So I want to do something like this:
for i in range(5):
print(i);
if(condition==true):
i=i-1;
However, for whatever reason, even though I'm decrementing i, the loop doesn't seem to notice. Is there any way to repeat an iteration?
for loops in Python always go forward. If you want to be able to move backwards, you must use a different mechanism, such as while:
i = 0
while i < 5:
print(i)
if condition:
i=i-1
i += 1
Or even better:
i = 0
while i < 5:
print(i)
if condition:
do_something()
# don't increment here, so we stay on the same value for i
else:
# only increment in the case where we're not "moving backwards"
i += 1
Python loop using range are by-design to be different from C/C++/Java for-loops. For every iteration, the i is set the the next value of range(5), no matter what you do to i in between.
You could use a while-loop instead:
i = 0
while i<5:
print i
if condition:
continue
i+=1
But honestly: I'd step back and think again about your original problem. Probably you'll find a better solution as such loops are always error-prone. There's a reason why Python for-loops where designed to be different.
You have a misunderstanding about loops in Python. The for loop doesn't care what you do with i at each iteration, because it is not related to the logic of the loop at all. Modifying i just rebinds a local variable.
You would need to use a while loop to achieve the behaviour you're expecting, where the state of i does affect the control flow of the loop:
import random
i = 0
while i < 5:
print(i)
i += 1
if random.choice([True, False]):
i -= 1
range(5) creates a list with numbers 0 thru 4 in it - [0, 1, 2, 3, 4].
When you run a for loop over it, you are iterating over the list. Doing i-= 1 will only decrement the value of that particular element of the list, and the iteration will continue.
Like the other answers here have suggested, you should use a while loop.
i= 0
while i<5:
# do stuff
if #condition:
i-= 1 # or +
i+= 1
Repeating many other answers, and just for completeness, you will need to use a while loop.
i = 0
while i < 5:
print(i)
if (not condition):
i+=1
If you want to move back an iteration in the loop (instead of repeating an iteration), then use this:
i = 0
while i < 5:
print(i)
if (condition):
i -= 1
else:
i += 1
Essentially, while i < 5 evaluates upon each iteration, and checks if i < 5. Thus by decrementing/not changing i, we get something like this: (values of i)

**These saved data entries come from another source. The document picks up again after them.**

(** * app-store-release-action: the release pipeline of [src/index.ts]

    A shallow embedding of the GitHub Action that publishes a release to the
    application store.  The action talks to four outside parties: the GitHub
    REST API (through octokit), the local file system, the archive and YAML
    libraries, and the store's HTTP API (through axios).  Their answers are
    collected in a record [World]; every function of [index.ts] is a function
    of the world that yields the calls it makes, in order, and its result. *)

From Stdlib Require Import String Ascii List Bool Arith Lia.
From Stdlib Require Import DecimalString Permutation.
Import ListNotations.
Open Scope string_scope.
Set Warnings "-register-all".

(** ** JavaScript values *)

(** A JavaScript number that the program only passes around: it is kept as
    the text it was converted from, [NumberOf s] standing for [Number(s)]. *)
Inductive JsNum : Type :=
| NumberOf (s : string).

(** Values of type [any]: what [YAML.parse] and the store API hand back. *)
Inductive JsValue : Type :=
| JsUndefined
| JsNull
| JsBool (b : bool)
| JsNumber (n : JsNum)
| JsString (s : string)
| JsArray (items : list JsValue)
| JsObject (fields : list (string * JsValue)).

(** An [Error] object: what [throw] throws and what a rejected promise
    carries. *)
Record JsError : Type := mkError { err_name : string; err_message : string }.

Definition Error (message : string) : JsError := mkError "Error" message.
Definition TypeError (message : string) : JsError := mkError "TypeError" message.

(** [Error.prototype.toString]. *)
Definition toString (e : JsError) : string :=
  if String.eqb (err_name e) "" then err_message e
  else if String.eqb (err_message e) "" then err_name e
  else err_name e ++ ": " ++ err_message e.

Inductive Result (A : Type) : Type :=
| Ok (a : A)
| Thrown (e : JsError).
Arguments Ok {A} a.
Arguments Thrown {A} e.

Definition is_ok {A} (r : Result A) : bool :=
  match r with Ok _ => true | Thrown _ => false end.

(** [String.prototype.endsWith]. *)
Definition endsWith (s suffix : string) : bool :=
  let n := String.length s in
  let m := String.length suffix in
  if Nat.ltb n m then false else String.eqb (substring (n - m) m s) suffix.

(** Truthiness of a string: only the empty string is falsy. *)
Definition truthy_string (s : string) : bool := negb (String.eqb s "").

(** Truthiness of the result of [Array.prototype.find] on strings:
    [undefined] is falsy, a string is truthy unless empty. *)
Definition truthy_found (f : option string) : bool :=
  match f with
  | Some s => truthy_string s
  | None => false
  end.

(** The line feed, written [\n] in the source's string literals. *)
Definition LF : string := String (ascii_of_nat 10) EmptyString.

(** [`${n}`] for a non-negative integer. *)
Definition string_of_nat (n : nat) : string :=
  NilZero.string_of_uint (Nat.to_uint n).

Fixpoint lookup_field (k : string) (fields : list (string * JsValue)) : option JsValue :=
  match fields with
  | [] => None
  | (k', v) :: rest => if String.eqb k k' then Some v else lookup_field k rest
  end.

Definition describe (v : JsValue) : string :=
  match v with
  | JsNull => "null"
  | _ => "undefined"
  end.

(** Property read [v.k], for the keys the program reads ([spec], [requires],
    [version], [metadata], [name]): none of them is a built-in property of a
    primitive or of an array, so only an object can have one; reading from
    [undefined] or [null] throws a [TypeError]. *)
Definition get_prop (v : JsValue) (k : string) : Result JsValue :=
  match v with
  | JsUndefined | JsNull =>
      Thrown (TypeError ("Cannot read properties of " ++ describe v
                         ++ " (reading '" ++ k ++ "')"))
  | JsObject fields =>
      match lookup_field k fields with
      | Some x => Ok x
      | None => Ok JsUndefined
      end
  | _ => Ok JsUndefined
  end.

(** ** Data of the program *)

(** [interface CommonManifest].  The fields are declared [string]; they are
    copied from a parsed YAML document of type [any], so at run time they hold
    whatever the document has there. *)
Record CommonManifest : Type := mkManifest { requires : JsValue; version : JsValue }.

(** [data] of the answer of [octokit.rest.repos.get], as far as it is read. *)
Record RepoInfo : Type := mkRepoInfo { private : bool }.

(** [data] of the answer of [octokit.rest.repos.getRelease], as far as it is
    read; [name] and [body] may be [null]. *)
Record ReleaseInfo : Type := mkReleaseInfo {
  name : option string;
  body : option string;
  tag_name : string;
  html_url : string;
  prerelease : bool
}.

(** An opened archive: its entries by name, each with [getData().toString("utf8")],
    which throws when the entry cannot be inflated. *)
Definition Archive : Type := list (string * Result string).

Fixpoint getEntry (a : Archive) (entryName : string) : option (Result string) :=
  match a with
  | [] => None
  | (n, d) :: rest => if String.eqb entryName n then Some d else getEntry rest entryName
  end.
(** X15: the mood leaves [0, 180] only through a 'neutral' reading: on a
    run where the engine never ranks 'neutral' first, the mood is a
    multiple of 10 between 0 and 180. *)
Theorem X15_no_overshoot_without_neutral evs :
  Forall never_neutral evs ->
  0 <= V2.mood (V2.run evs V2.init) <= 180 /\
  (10 | V2.mood (V2.run evs V2.init)).
Proof.
  intros A.
  assert (K : first_label (V2.detections (V2.run evs V2.init))
                <> Some "neutral"%string /\
              0 <= V2.mood (V2.run evs V2.init) <= 180 /\
              (10 | V2.mood (V2.run evs V2.init))).
  { induction evs as [|ev evs IH] using rev_ind.
    - cbn. split; [discriminate|]. split; [lia | exists 18; lia].
    - apply Forall_app in A. destruct A as [A1 A2].
      inversion A2; subst. rewrite run2_snoc.
      apply tens_step; auto using settled2_reached. }
  destruct K as (_ & K). exact K.
Qed.

Lemma X15_no_overshoot_without_neutral_witness :
  let evs := startup ++ [Frame 640 480; DetectionDone (Some (face "sad"));
                         Frame 640 480; DetectionDone (Some (face "happy"));
                         Frame 640 480; Frame 640 480] in
  Forall never_neutral evs /\
  0 <= V2.mood (V2.run evs V2.init) <= 180 /\
  (10 | V2.mood (V2.run evs V2.init)).
Proof.
  cbv zeta.
  assert (A : Forall never_neutral
                (startup ++ [Frame 640 480;
                             DetectionDone (Some (face "sad"));
                             Frame 640 480;
                             DetectionDone (Some (face "happy"));
                             Frame 640 480; Frame 640 480]))
    by (repeat constructor; intros K; discriminate K).
  split; [exact A|].
  exact (X15_no_overshoot_without_neutral _ A).
Defined.
(** The chunks in which a read delivers [data], given the sizes the
    network hands them over in; what is left when the sizes run out comes
    as one last chunk. *)
Fixpoint split_chunks (sizes : list (nat * bool)) (data : bytes) : list (bytes * bool) :=
  match data with
  | [] => []
  | _ :: _ =>
      match sizes with
      | [] => [(data, false)]
      | (n, eoc) :: r => (take n data, eoc) :: split_chunks r (drop n data)
      end
  end.

Definition same_object (bucket key : string) (o : StoredObject) : bool :=
  String.eqb (obj_bucket o) bucket && String.eqb (obj_key o) key.

(** [await app.client.get_object(Bucket=, Key=)] *)
Definition get_object (bucket key : string) : M GetObjectOutput :=
  fun w =>
    let c := client w in
    match get_fault c bucket key with
    | Some e => (Raised e, w)
    | None =>
        match List.find (same_object bucket key) (objects c) with
        | None => (Raised (ClientError "NoSuchKey"), w)
        | Some o =>
            (Returned
               {| ContentType := obj_content_type o;
                  Body := {| chunks := split_chunks (chunking c) (obj_body o);
                             stream_error := None |} |}, w)
        end
    end.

Not changing: 1->2->3-(condition satisfied)> 3 -> 4 -> 5
Decrementing: 1->2->3-(condition satisfied)>2 -> 3 -> 4 -> 5
The reason why i=i-1 in your for loop doesn't make it repeat the iteration is simple. In the for loop, i is assigned the value of the next item in the for loop. Python could care less about what you do with i, as long as it is able to assign the next item to it. Thus, the for loop for i in <your_iterable>:<do whatever> is closer to this:
_i = 0
_length = len(<your_iterable>)
while _i < _length:
i = _i
_i += 1
<do whatever>
However, in this analogy, you wouldn't be able to access the _ predicated variables (_i,_length). This is how I simplify the logic of the for loop. Note that regardless of what i is assigned to, it will be assigned to _i upon the next iteration, and the loop really doesn't care about what i is.
Utilize a while loop:
i = 0
while i < 5:
print(i)
if condition:
i -= 1
i += 1
As has been mentioned, this is rather unidiomatic Python. Perhaps if you post what you are trying to achieve we can give some better advice.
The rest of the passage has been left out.